** THE RECORDS follows **
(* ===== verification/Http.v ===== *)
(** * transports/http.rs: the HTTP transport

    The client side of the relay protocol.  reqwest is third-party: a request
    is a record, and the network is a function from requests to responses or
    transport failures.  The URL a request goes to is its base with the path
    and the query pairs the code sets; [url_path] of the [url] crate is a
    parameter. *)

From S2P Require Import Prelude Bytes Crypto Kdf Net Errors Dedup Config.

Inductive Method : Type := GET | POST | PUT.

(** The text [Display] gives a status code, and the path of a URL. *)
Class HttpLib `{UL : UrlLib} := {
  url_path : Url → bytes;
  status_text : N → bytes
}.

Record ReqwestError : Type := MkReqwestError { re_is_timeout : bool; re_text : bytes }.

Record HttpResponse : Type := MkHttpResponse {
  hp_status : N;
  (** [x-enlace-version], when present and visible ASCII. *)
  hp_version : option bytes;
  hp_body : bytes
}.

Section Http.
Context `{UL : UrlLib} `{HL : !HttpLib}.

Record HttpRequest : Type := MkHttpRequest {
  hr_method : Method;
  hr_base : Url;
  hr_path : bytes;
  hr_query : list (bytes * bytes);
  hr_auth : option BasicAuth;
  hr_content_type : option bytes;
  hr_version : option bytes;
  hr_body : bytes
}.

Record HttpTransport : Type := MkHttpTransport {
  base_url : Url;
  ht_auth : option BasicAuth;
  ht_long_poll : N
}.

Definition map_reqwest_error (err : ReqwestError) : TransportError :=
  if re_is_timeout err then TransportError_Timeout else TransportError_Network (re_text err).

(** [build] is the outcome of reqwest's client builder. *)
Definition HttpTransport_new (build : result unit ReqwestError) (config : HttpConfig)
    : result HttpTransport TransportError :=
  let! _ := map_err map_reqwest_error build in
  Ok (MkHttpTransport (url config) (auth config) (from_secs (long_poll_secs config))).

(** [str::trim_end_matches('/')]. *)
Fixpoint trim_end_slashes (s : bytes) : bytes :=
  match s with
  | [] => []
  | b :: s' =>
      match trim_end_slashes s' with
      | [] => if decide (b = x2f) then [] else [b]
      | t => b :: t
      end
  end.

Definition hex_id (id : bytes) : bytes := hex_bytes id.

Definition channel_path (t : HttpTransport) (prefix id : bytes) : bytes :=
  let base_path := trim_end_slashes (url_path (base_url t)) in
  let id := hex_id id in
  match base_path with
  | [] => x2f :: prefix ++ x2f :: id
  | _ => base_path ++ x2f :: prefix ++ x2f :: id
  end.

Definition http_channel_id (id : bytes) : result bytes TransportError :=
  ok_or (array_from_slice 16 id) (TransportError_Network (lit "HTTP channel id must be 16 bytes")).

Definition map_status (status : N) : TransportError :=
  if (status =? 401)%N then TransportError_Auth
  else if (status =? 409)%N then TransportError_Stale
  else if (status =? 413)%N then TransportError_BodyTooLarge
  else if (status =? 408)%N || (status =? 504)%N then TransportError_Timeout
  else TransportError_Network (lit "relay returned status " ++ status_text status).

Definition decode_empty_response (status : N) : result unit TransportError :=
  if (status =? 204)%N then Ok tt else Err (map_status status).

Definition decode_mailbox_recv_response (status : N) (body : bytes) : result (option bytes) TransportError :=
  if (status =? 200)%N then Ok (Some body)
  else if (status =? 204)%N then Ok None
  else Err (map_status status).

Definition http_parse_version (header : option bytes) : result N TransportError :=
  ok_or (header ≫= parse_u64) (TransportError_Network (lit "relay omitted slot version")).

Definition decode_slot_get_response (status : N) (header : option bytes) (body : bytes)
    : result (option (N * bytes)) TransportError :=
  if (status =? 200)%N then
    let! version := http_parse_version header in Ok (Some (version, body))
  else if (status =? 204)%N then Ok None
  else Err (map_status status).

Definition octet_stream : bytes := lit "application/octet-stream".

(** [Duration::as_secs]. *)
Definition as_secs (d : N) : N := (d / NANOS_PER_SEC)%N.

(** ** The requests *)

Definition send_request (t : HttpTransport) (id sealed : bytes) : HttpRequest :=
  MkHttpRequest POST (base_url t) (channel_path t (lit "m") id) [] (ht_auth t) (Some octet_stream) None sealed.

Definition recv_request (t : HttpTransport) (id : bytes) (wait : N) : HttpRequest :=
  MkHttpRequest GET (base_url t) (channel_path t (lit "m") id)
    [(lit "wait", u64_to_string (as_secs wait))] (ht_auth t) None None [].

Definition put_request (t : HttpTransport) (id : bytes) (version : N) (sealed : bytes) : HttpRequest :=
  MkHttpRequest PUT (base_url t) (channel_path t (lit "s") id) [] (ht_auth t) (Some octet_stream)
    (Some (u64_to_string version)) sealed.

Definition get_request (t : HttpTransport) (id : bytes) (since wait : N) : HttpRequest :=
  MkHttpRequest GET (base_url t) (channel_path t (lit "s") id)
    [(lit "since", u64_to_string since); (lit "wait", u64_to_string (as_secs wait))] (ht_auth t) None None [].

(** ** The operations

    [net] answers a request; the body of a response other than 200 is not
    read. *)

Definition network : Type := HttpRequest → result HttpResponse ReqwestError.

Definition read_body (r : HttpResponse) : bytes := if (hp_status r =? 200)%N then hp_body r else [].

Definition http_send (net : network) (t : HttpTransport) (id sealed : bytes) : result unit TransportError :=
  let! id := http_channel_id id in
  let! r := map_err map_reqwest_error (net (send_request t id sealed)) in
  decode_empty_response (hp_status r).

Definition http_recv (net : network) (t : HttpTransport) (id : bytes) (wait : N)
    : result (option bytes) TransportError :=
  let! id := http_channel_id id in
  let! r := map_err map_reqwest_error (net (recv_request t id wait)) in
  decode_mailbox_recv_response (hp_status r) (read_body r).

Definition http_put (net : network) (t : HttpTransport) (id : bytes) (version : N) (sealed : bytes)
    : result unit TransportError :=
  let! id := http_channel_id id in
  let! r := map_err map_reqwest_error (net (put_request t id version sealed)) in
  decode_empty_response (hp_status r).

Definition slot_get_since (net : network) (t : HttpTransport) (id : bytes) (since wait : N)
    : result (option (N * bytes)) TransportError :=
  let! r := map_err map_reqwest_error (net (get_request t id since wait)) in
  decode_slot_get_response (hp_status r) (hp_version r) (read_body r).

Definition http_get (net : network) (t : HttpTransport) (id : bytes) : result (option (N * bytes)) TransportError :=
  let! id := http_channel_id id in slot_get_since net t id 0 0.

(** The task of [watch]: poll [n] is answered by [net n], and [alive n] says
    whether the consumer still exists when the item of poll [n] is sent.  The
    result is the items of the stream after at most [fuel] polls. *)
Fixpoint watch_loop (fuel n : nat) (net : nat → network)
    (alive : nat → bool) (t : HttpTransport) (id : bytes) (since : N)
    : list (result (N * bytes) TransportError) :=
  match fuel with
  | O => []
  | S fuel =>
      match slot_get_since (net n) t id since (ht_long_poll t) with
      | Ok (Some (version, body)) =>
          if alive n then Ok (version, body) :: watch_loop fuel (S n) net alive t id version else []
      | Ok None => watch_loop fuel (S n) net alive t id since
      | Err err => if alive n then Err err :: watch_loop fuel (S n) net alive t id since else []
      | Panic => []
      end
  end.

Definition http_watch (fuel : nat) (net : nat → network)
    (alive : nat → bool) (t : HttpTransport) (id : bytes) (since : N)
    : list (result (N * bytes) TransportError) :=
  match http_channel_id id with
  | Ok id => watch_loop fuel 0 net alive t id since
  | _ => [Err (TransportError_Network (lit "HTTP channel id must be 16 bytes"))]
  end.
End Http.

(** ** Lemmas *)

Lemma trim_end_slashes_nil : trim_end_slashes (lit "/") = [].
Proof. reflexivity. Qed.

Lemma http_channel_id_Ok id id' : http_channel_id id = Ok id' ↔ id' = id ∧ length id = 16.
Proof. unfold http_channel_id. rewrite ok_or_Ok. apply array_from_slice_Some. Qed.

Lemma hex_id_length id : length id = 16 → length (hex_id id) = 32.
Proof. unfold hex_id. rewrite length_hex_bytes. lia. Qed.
** End of THE RECORDS **
WORK ITEM
Find and copy each line of the data where "UrlLib" is present.

RESULT OF THIS EXERCISE
Class HttpLib `{UL : UrlLib} := {
Context `{UL : UrlLib} `{HL : !HttpLib}.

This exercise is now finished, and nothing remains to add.